Seulement, il ne possédait qu’un seul mousquet.

Il fallait donc qu’il trouve quelques marauds, peut-être d’anciens soldats, qui en aient. Ce ne devrait pas être trop difficile. Le sergent suivit à pied les quatre hommes jusqu’à la porte Saint-Honoré et, quand il fut certain qu’ils resteraient sur la route de Saint-Germain, il fila vers la porte Montmartre. Là, il se précipita dans son cabaret pour faire rapidement le tour de la salle. Il repéra deux reîtres lorrains à l’épaisse barbe blanche qui éclusaient une chopine. Les reîtres possédant généralement un mousquet, il les aborda.

Oui, ils avaient des mousquets mais, pour un guet-apens près de Paris, donc fort risqué, ils demandaient dix écus chacun. Michelet accepta, certain de se faire rembourser par le conseil des Seize.

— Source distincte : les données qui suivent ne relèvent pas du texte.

(** The options that [getBreachAnalytics] passes to [request]. *)
Definition breachAnalytics_request (email : string)
           (options : GetBreachAnalyticsOptions) : RequestOptions :=
  let normalizedEmail := normalizeEmail email in
  let params : Params :=
    ("email", Some (PString normalizedEmail)) ::
    match token options with
    | Some t => if String.eqb t "" then [] else [("token", Some (PString t))]
    | None => []
    end in
  {| opt_method := None; opt_headers := None;
     opt_body := None; opt_params := Some params |}.

Definition getBreachAnalytics (email : string)
           (options : GetBreachAnalyticsOptions)
  : Eff H BreachAnalyticsResult :=
  traced (validateEmail email, []) ;;;
  try_catch
    (response <- request http "/v1/breach-analytics"
                   (breachAnalytics_request email options) ;;
     traced (breachAnalytics_result email response, []))
    (fun error =>
       if isNotFoundError error
       then ret {| ba_email := email; ba_found := false; ba_analytics := JNull |}
       else throw error).
End Endpoints.

(** ** A small runtime and two hosts, for running the code *)

Module SimpleRuntime.

Definition Z_toString (z : Z) : string :=
  NilZero.string_of_int (Z.to_int z).

(** Integers print in decimal, other rationals as a fraction. *)
Definition print_number (q : Q) : string :=
  let r := Qred q in
  match Qden r with
  | xH => Z_toString (Qnum r)
  | d => Z_toString (Qnum r) ++ "/" ++ Z_toString (Zpos d)
  end.

(** The text before [://] and the text after it. *)
Fixpoint split_scheme (s : string) : option (string * string) :=
  match s with
  | EmptyString => None
  | String c rest =>
      if String.prefix "://" s
      then Some (EmptyString, substring 3 (String.length s - 3) s)
      else match split_scheme rest with
           | Some (scheme, loc) => Some (String c scheme, loc)
           | None => None
           end
  end.

(** An absolute input is [scheme://location]; any other input is
    appended to the location of the base. *)
Definition parse_url (input : string) (base : option string) : option URL :=
  match split_scheme input with
  | Some (scheme, loc) =>
      if String.eqb scheme "" then None
      else Some (mkURL (scheme ++ ":") loc [])
  | None =>
      match base with
      | Some b =>
          match split_scheme b with
          | Some (scheme, loc) =>
              if String.eqb scheme "" then None
              else Some (mkURL (scheme ++ ":") (loc ++ input) [])
          | None => None
          end
      | None => None
      end
  end.

Fixpoint query_toString (l : list (string * string)) : string :=
  match l with
  | [] => ""
  | [(k, v)] => k ++ "=" ++ v
  | (k, v) :: rest => k ++ "=" ++ v ++ "&" ++ query_toString rest
  end.

Definition print_url (u : URL) : string :=
  protocol u ++ "//" ++ location u ++
  match searchParams u with
  | [] => ""
  | l => "?" ++ query_toString l
  end.

Definition stringify (v : Json) : string :=
  match v with
  | JNull => "null"
  | JBool true => "true"
  | JBool false => "false"
  | JNum q => print_number q
  | JStr s => dquote ++ s ++ dquote
  | JArr _ => "[...]"
  | JObj _ => "{...}"
  end.

Definition to_number (v : Json) : Number :=
  match v with
  | JNull => Finite 0
  | JBool true => Finite 1
  | JBool false => Finite 0
  | JNum q => Finite q
  | _ => NaN
  end.

#[export] Instance runtime : Runtime :=
  {| URL_parse := parse_url;
     URL_toString := print_url;
     Number_toString := print_number;
     JSON_stringify := stringify;
     ToNumber := to_number |}.

End SimpleRuntime.

(** The runtime above with the query of a URL parsed: the text after the
    first [?] of the location is split at [&], and each piece at its first
    [=]. *)
Module QueryRuntime.

Fixpoint cut (sep : ascii) (s : string) : string * option string :=
  match s with
  | EmptyString => (EmptyString, None)
  | String c rest =>
      if Ascii.eqb c sep then (EmptyString, Some rest)
      else let '(before, after) := cut sep rest in (String c before, after)
  end.

Fixpoint pieces (sep : ascii) (s : string) : list string :=
  match s with
  | EmptyString => [EmptyString]
  | String c rest =>
      if Ascii.eqb c sep then EmptyString :: pieces sep rest
      else match pieces sep rest with
           | piece :: more => String c piece :: more
           | [] => [String c EmptyString]
           end
  end.

Definition pair_of (piece : string) : string * string :=
  match cut "=" piece with
  | (name, Some value) => (name, value)
  | (name, None) => (name, "")
  end.

Definition parse_query (input : string) (base : option string) : option URL :=
  match SimpleRuntime.parse_url input base with
  | Some url =>
      match cut "?" (location url) with
      | (path, Some query) =>
          Some (mkURL (protocol url) path (map pair_of (pieces "&" query)))
      | (_, None) => Some url
      end
  | None => None
  end.

#[export] Instance runtime : Runtime :=
  {| URL_parse := parse_query;
     URL_toString := SimpleRuntime.print_url;
     Number_toString := SimpleRuntime.print_number;
     JSON_stringify := SimpleRuntime.stringify;
     ToNumber := SimpleRuntime.to_number |}.

End QueryRuntime.

(** A transport that plays a script: every [fetch] takes the next result;
    the timer never fires. *)
Module ScriptHost.

Definition State : Type := list FetchResult.

Definition connection_refused : FetchResult :=
  Rejected "TypeError" "fetch failed".

#[export] Instance host : Host State :=
  {| host_fetch := fun _ s =>
       match s with
       | [] => (connection_refused, [])
       | res :: rest => (res, rest)
       end;
     host_armAbort := fun _ s => s;
     host_clearTimeout := fun s => s;
     host_sleep := fun _ s => s |}.

End ScriptHost.

(** A transport with a clock: every scripted result arrives after its
    duration, and the abort timer fires at its deadline if it is still
    armed. *)
Module TimedHost.

Record Clock : Type := mkClock {
  now : Q;
  deadline : option Q;          (* the armed timer *)
  aborted : bool;               (* controller.signal.aborted *)
  pending : list (Q * FetchResult)
}.

Definition start (script : list (Q * FetchResult)) : Clock :=
  {| now := 0; deadline := None; aborted := false; pending := script |}.

Definition abort_error : FetchResult :=
  Rejected "AbortError" "This operation was aborted".

(** Time moves on to [t]. *)
Definition advance (t : Q) (c : Clock) : Clock :=
  match deadline c with
  | Some d =>
      if Qle_bool d t
      then {| now := t; deadline := None; aborted := true;
              pending := pending c |}
      else {| now := t; deadline := deadline c; aborted := aborted c;
              pending := pending c |}
  | None =>
      {| now := t; deadline := None; aborted := aborted c;
         pending := pending c |}
  end.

Il alla ensuite voir son demi-frère qui lui désigna dans la salle deux ou trois drôles de ses connaissances fort capables au couteau. Michelet les engagea, alla chercher sa propre arquebuse dans sa chambre à l’étage, et toute la troupe sortit de Paris par la porte Montmartre. Les gens du guet connaissaient Michelet, ses affaires louches et sa brutalité. Ils le laissèrent passer sans barguigner. À pied, les six pendards rejoignirent la route de Neuilly pour arriver à Saint-Germain en fin d’après-midi fort fatigués car, sur leurs épaules, les mousquets pesaient lourd. Ils s’installèrent dans une gargote pour se désaltérer avant de trouver bien vite l’hôtellerie où logeaient Olivier Hauteville et ses compagnons.

Le lendemain, les truands se relayèrent pour surveiller leurs prochaines victimes. Olivier et Le Bègue se rendirent au château et y restèrent toute la journée. Le soir, ils furent rejoints par Nicolas Poulain qui avait abrégé sa chevauchée.

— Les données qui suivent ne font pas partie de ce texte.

(** ** Escaping *)

(** The chains of replacements escape a text character by character. *)
Lemma escape_attr_cons (c : ascii) (s : string) :
  _escape_attr (String c s) = escape_char true c +:+ _escape_attr s.
Proof.
  unfold _escape_attr, escape_char. cbn [replace].
  destruct (decide (c = "&"%char)) as [->|Hamp].
  { by rewrite ?replace_append. }
  cbn [replace]. destruct (decide (c = "<"%char)) as [->|Hlt].
  { by rewrite ?replace_append. }
  cbn [replace]. destruct (decide (c = ">"%char)) as [->|Hgt].
  { by rewrite ?replace_append. }
  cbn [replace]. destruct (decide (c = ascii_of_nat 34)) as [->|Hq].
  - by rewrite bool_decide_eq_true_2.
  - by rewrite bool_decide_eq_false_2.
Qed.

Lemma escape_text_cons (c : ascii) (s : string) :
  _escape_text (String c s) = escape_char false c +:+ _escape_text s.
Proof.
  unfold _escape_text, escape_char. cbn [replace].
  destruct (decide (c = "&"%char)) as [->|Hamp].
  { by rewrite ?replace_append. }
  cbn [replace]. destruct (decide (c = "<"%char)) as [->|Hlt].
  { by rewrite ?replace_append. }
  cbn [replace]. destruct (decide (c = ">"%char)) as [->|Hgt]; [|done].
  by rewrite ?replace_append.
Qed.

Lemma unescape_other (c : ascii) (s : string) :
  c ≠ "&"%char → unescape (String c s) = String c (unescape s).
Proof.
  intros Hc. destruct c as [[] [] [] [] [] [] [] []]; try done.
Qed.

Lemma unescape_escape_char (quot : bool) (c : ascii) (s : string) :
  unescape (escape_char quot c +:+ s) = String c (unescape s).
Proof.
  unfold escape_char.
  destruct (decide (c = "&"%char)) as [->|Hamp]; [done|].
  destruct (decide (c = "<"%char)) as [->|Hlt]; [done|].
  destruct (decide (c = ">"%char)) as [->|Hgt]; [done|].
  destruct (quot && bool_decide (c = ascii_of_nat 34)) eqn:Hq.
  - apply andb_true_iff in Hq as [_ ->%bool_decide_eq_true]. done.
  - rewrite append_cons, append_nil_l. by apply unescape_other.
Qed.

(** X14: escaping is lossless: turning the four entities back into their
    characters recovers the text from [_escape_attr] and from
    [_escape_text], so two different texts are never written alike. *)
Theorem escape_is_lossless (s t : string) :
  unescape (_escape_attr s) = s
  ∧ unescape (_escape_text s) = s
  ∧ (_escape_attr s = _escape_attr t → s = t)
  ∧ (_escape_text s = _escape_text t → s = t).
Proof.
  assert (Hattr : ∀ u, unescape (_escape_attr u) = u).
  { induction u as [|c u IH]; [done|].
    by rewrite escape_attr_cons, unescape_escape_char, IH. }
  assert (Htext : ∀ u, unescape (_escape_text u) = u).
  { induction u as [|c u IH]; [done|].
    by rewrite escape_text_cons, unescape_escape_char, IH. }
  split_and!; [done | done | |].
  - intros Heq. by rewrite <- (Hattr s), <- (Hattr t), Heq.
  - intros Heq. by rewrite <- (Htext s), <- (Htext t), Heq.
Qed.

Lemma escape_is_lossless_witness :
  unescape (_escape_attr "A<B & C") = "A<B & C".
Proof. exact (proj1 (escape_is_lossless "A<B & C" "")). Defined.

(** X15: an escaped attribute value contains no [<], no [>] and no double
    quote, and an escaped text contains no [<] and no [>]; the double quote
    of a text is kept. *)
Theorem escaped_text_has_no_markup (s : string) (c : ascii) :
  (c ∈ String.list_ascii_of_string (_escape_attr s) →
   c ≠ "<"%char ∧ c ≠ ">"%char ∧ c ≠ ascii_of_nat 34)
  ∧ (c ∈ String.list_ascii_of_string (_escape_text s) →
     c ≠ "<"%char ∧ c ≠ ">"%char)
  ∧ (ascii_of_nat 34 ∈ String.list_ascii_of_string s →
     ascii_of_nat 34 ∈ String.list_ascii_of_string (_escape_text s)).
Proof.
  assert (Hchar : ∀ quot a,
    c ∈ String.list_ascii_of_string (escape_char quot a) →
    c ≠ "<"%char ∧ c ≠ ">"%char ∧ (quot = true → c ≠ ascii_of_nat 34)).
  { intros quot a. unfold escape_char.
    destruct (decide (a = "&"%char)) as [->|Hamp].
    { intros Hin. apply list_elem_of_In in Hin. simpl in Hin.
      split_and!; [| |intros _]; intros ->; intuition discriminate. }
    destruct (decide (a = "<"%char)) as [->|Hlt].
    { intros Hin. apply list_elem_of_In in Hin. simpl in Hin.
      split_and!; [| |intros _]; intros ->; intuition discriminate. }
    destruct (decide (a = ">"%char)) as [->|Hgt].
    { intros Hin. apply list_elem_of_In in Hin. simpl in Hin.
      split_and!; [| |intros _]; intros ->; intuition discriminate. }
    destruct (quot && bool_decide (a = ascii_of_nat 34)) eqn:Hq.
    { intros Hin. apply list_elem_of_In in Hin. simpl in Hin.
      split_and!; [| |intros _]; intros ->; intuition discriminate. }
    intros Hin. apply list_elem_of_In in Hin. simpl in Hin.
    destruct Hin as [<-|[]]. split_and!; [done | done |].
    intros ->. simpl in Hq. by rewrite bool_decide_eq_false in Hq. }
  split_and!.
  - induction s as [|a s IH]; [by intros ?%not_elem_of_nil|].
    rewrite escape_attr_cons, list_ascii_of_append, elem_of_app.
    intros [Hin|Hin]; [|by auto].
    destruct (Hchar true a Hin) as (? & ? & ?). auto.
  - induction s as [|a s IH]; [by intros ?%not_elem_of_nil|].
    rewrite escape_text_cons, list_ascii_of_append, elem_of_app.
    intros [Hin|Hin]; [|by auto].
    destruct (Hchar false a Hin) as (? & ? & ?). auto.
  - induction s as [|a s IH]; [done|].
    rewrite escape_text_cons, list_ascii_of_append, elem_of_app.
    simpl. intros [<-|Hin]%elem_of_cons; [left | right; auto].
    apply list_elem_of_here.
Qed.

Lemma escaped_text_has_no_markup_witness :
  "<"%char ∉ String.list_ascii_of_string (_escape_attr "A<B & C").
Proof.
  intros Hin.
  by destruct (proj1 (escaped_text_has_no_markup "A<B & C" "<"%char) Hin).
Defined.

(** ** The handler *)

Section handler_facts.
Context (strip : string → string).
Import OSMHandler.

Lemma write_nil (h : t) : write h "" = h.
Proof. destruct h. unfold write. simpl. by rewrite append_nil_r. Qed.

Lemma write_write (h : t) (a b : string) :
  write (write h a) b = write h (a +:+ b).
Proof. unfold write. simpl. by rewrite append_assoc. Qed.

Lemma concat_str_cons (s : string) (l : list string) :
  concat_str (s :: l) = s +:+ concat_str l.
Proof. done. Qed.

Lemma write_attrs_eq (h : t) (attrs : list (string * string)) :
  write_attrs h attrs = write h (render_attrs attrs).
Proof.
  unfold write_attrs, render_attrs. revert h.
  induction attrs as [|[n v] attrs IH]; intros h.
  - simpl. by rewrite write_nil.
  - cbn [foldl]. rewrite IH, write_write. by rewrite fmap_cons, concat_str_cons.
Qed.

(** The text of an element, as the loop hands it to [handle_text]. *)
Lemma text_step (h : t) (text : option string) :
  match text with
  | Some text =>
      if truthy text && truthy (strip text)
      then handle_text strip h text else h
  | None => h
  end = write h (render_text strip (depth h) text).
Proof.
  unfold handle_text, render_text. destruct text as [text|].
  - destruct (truthy text && truthy (strip text)); [done|].
    by rewrite write_nil.
  - by rewrite write_nil.
Qed.

Lemma process_events_app (h : t) (n : nat) (evs1 evs2 : list event) :
  process_events strip h n (evs1 ++ evs2)
  = process_events strip (process_events strip h n evs1).1
      (process_events strip h n evs1).2 evs2.
Proof.
  unfold process_events. rewrite foldl_app.
  by destruct (foldl _ (h, n) evs1).
Qed.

À l’aube du mercredi, Michelet les vit préparer leurs chevaux. Aussitôt la bande de scélérats prit la route de Paris pour attendre leurs proies.

Passé la Seine et ayant traversé les champs de vigne en contrebas du château, le grand chemin traversait les bois du Vésinet. Le Vésinet était une sombre forêt où les loups étaient si nombreux et si affamés en hiver qu’ils s’approchaient parfois jusqu’au château royal pour croquer quelque enfant égaré. À cause d’eux, plus que par crainte de brigands, Poulain vérifia soigneusement ses deux pistolets et conseilla à Cubsac d’en faire autant. Olivier et Jacques Le Bègue n’étaient pas armés aussi le lieutenant du prévôt leur confia-t-il une épée et une dague qu’il transportait toujours en surplus sur sa selle. Cubsac portait son corselet, et Poulain une brigandine et un bassinet.

Pendant ce temps, le long du chemin sableux, Michelet avait conduit ses hommes au cœur de la forêt. Ils se dissimulèrent dans un bosquet à quelques pas de la route et il fut convenu que les reîtres et lui-même abattraient Cubsac et Poulain. Le lieutenant du prévôt paraissant le plus dangereux, ils seraient donc deux à tirer sur lui. Quant aux autres truands qui n’étaient armés que de couteaux, ils se jetteraient sur les deux derniers, couperaient les jarrets des chevaux et mettraient leurs victimes à bas avant de les égorger. Michelet leur promit qu’ils pourraient garder tout ce qu’ils trouveraient sur leur victime.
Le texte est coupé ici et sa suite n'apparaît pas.